Medidur fluocinolone acetonide intravitreal implant: Phase III data

Top-line data from a double-blind, international Phase III trial in 129 patients with recurrent non-infectious uveitis affecting the posterior segment of the eye with or without anterior uveitis showed that 0.18 mg intravitreal Medidur met the primary endpoint of a lower recurrence rate of posterior uveitis at 6 months vs. sham control (18.4% vs. 78.6%, p<0.00000001).
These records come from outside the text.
(* ===== verification/WorkerSpec.v ===== *)
(** * What the handlers do to the tables

    For each handler the tables it may leave behind: a consumed event that was
    consumed before changes nothing; a new one is recorded together with the
    transition it causes and the event that announces it. *)

From stdpp Require Import base list gmap strings numbers sorting.
From Stdlib Require Import ZArith Lia.
From S2P Require Import RiskWorker TransactionWorker ReviewCase.
From S2P Require Import Prelude GoText Money Journal TransferDomain RiskPolicy Json JsonDecode GoTime Event.
From S2P Require Import TransferEvents EventParse Database LedgerRepo LedgerSpec LedgerCorrect LedgerTheorems.
From S2P Require Import Outbox Inbox TransferRepo TransferSpec TransferStore StoreSpec AuditWriter.

Open Scope string_scope.
Open Scope Z_scope.

Section Spec.
Context `{PgLaws}.

(** ** A rejected posting leaves the transaction usable *)

(** Code that does not write. *)
Definition reads {A} (m : Tx A) : Prop := forall s st r st', m s st = (r, st') -> tx_db st' = tx_db st.

(** Code whose failures, unless they are told apart from insufficient funds,
    abort the transaction. *)
Definition loud {A} (m : Tx A) : Prop := forall s st e st',
  m s st = (Err e, st') ->
  tx_aborted st' = true \/ errors_Is (classifyPostError e) LedgerRepo.ErrInsufficientFunds = false.
(* ===== verification/Ready.v ===== *)
(** * What every state has ready for the workers

    A second invariant of the states the program can reach ([ready_inv]): no
    transfer has used up its transitions, no event, assessment or review case is
    ahead of its transfer, every assessment's cause is in the inbox of the risk
    worker, and the accounts of a transfer exist in its currency.  It is what the
    progress of the workers needs beside [wallet_inv]. *)

From stdpp Require Import base list gmap strings numbers sorting.
From Stdlib Require Import ZArith Lia.
From S2P Require Import OutboxRepo OutboxTheorems WalletRepo WalletTheorems Quarantine.
From S2P Require Import RiskWorker TransactionWorker ReviewCase.
From S2P Require Import Prelude GoText Money Journal TransferDomain RiskPolicy Json JsonDecode GoTime Event.
From S2P Require Import TransferEvents EventParse Database LedgerRepo LedgerSpec LedgerCorrect LedgerTheorems.
From S2P Require Import Outbox Inbox TransferRepo TransferSpec TransferStore StoreSpec AuditWriter WorkerSpec System.

Open Scope string_scope.
Open Scope Z_scope.

Section Ready.
Context `{PgLaws}.

(** ** The invariant *)

(** Version and transitions still possible add up to at most four. *)
Definition level (r : TransferRow) : Prop :=
  exists st, tr_status r = status_String st /\ tr_version r + Z.of_nat (remaining st) <= 4.

(** An account that exists in a currency. *)
Definition account_in (d : DB) (a : UUID) (currency : string) : Prop :=
  exists acc, t_accounts d !! a = Some acc /\ acc_currency acc = currency.

Definition accounted (d : DB) (r : TransferRow) : Prop :=
  account_in d (tr_source r) (tr_currency r) /\ account_in d (tr_destination r) (tr_currency r).

Record ready_inv (d : DB) : Prop := {
  rd_level id r : t_transfers d !! id = Some r -> level r;
  rd_accounted id r : t_transfers d !! id = Some r -> accounted d r;
  rd_events oid o : t_outbox d !! oid = Some o -> ob_aggregate_type o = "transfer" ->
    exists r, t_transfers d !! ob_aggregate_id o = Some r /\ ob_aggregate_version o <= tr_version r;
  rd_assessed a : a ∈ t_assessments d ->
    (exists r, t_transfers d !! as_transfer a = Some r /\ as_version a <= tr_version r) /\
    is_Some (t_inbox d !! (RiskWorker.consumerName, as_causation a));
  rd_reviewed id : is_Some (t_reviews d !! id) ->
    exists r, t_transfers d !! id = Some r /\ tr_status r <> "pending_risk"
}.

(** ** Preservation *)

(** One transfer is added or moved on. *)
Record ready_change (d d' : DB) (id : UUID) (r' : TransferRow) : Prop := {
  rc_transfers : t_transfers d' = <[id := r']> (t_transfers d);
  rc_level : level r';
  rc_accounts : t_accounts d' = t_accounts d;
  rc_accounted : accounted d r';
  rc_from : t_transfers d !! id = None \/
    exists r, t_transfers d !! id = Some r /\ tr_version r <= tr_version r' /\ tr_status r' <> "pending_risk";
  rc_outbox oid o : t_outbox d' !! oid = Some o ->
    t_outbox d !! oid = Some o \/ ob_aggregate_id o = id /\ ob_aggregate_version o <= tr_version r';
  rc_inbox : t_inbox d ⊆ t_inbox d';
  rc_assessments a : a ∈ t_assessments d' -> a ∈ t_assessments d \/
    as_transfer a = id /\ as_version a <= tr_version r' /\ is_Some (t_inbox d' !! (RiskWorker.consumerName, as_causation a));
  rc_reviews id1 : is_Some (t_reviews d' !! id1) -> is_Some (t_reviews d !! id1) \/ id1 = id /\ tr_status r' <> "pending_risk"
}.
Additionally, 23% of Medidur-treated eyes had a >=15 letter improvement on the Early treatment Diabetic Retinopathy Study (ETDRS) eye chart from baseline to 6 months vs. 4.9% of eyes treated with sham control (p=0.011). Furthermore, 4.6% of Medidur-treated eyes had a >=15 letter reduction on the ETDRS eye chart from baseline to 6 months vs. 31% of eyes treated with sham control (p<0.0001). In 65 patients receiving systemic therapy at baseline, 18.2% of patients receiving Medidur were still being administered systemic treatment at 6 months vs. 52.4% of patients receiving sham control (p<0.01). Additionally, 27.6% of Medidur-treated eyes experienced an increase in intraocular pressure (IOP) to >21 mmHg for >=1 observation vs. 16.7% of eyes treated with sham control. At 6 months, 2.3% of Medidur-treated eyes required an incisional procedure to reduce IOP vs. 0% of control eyes. ...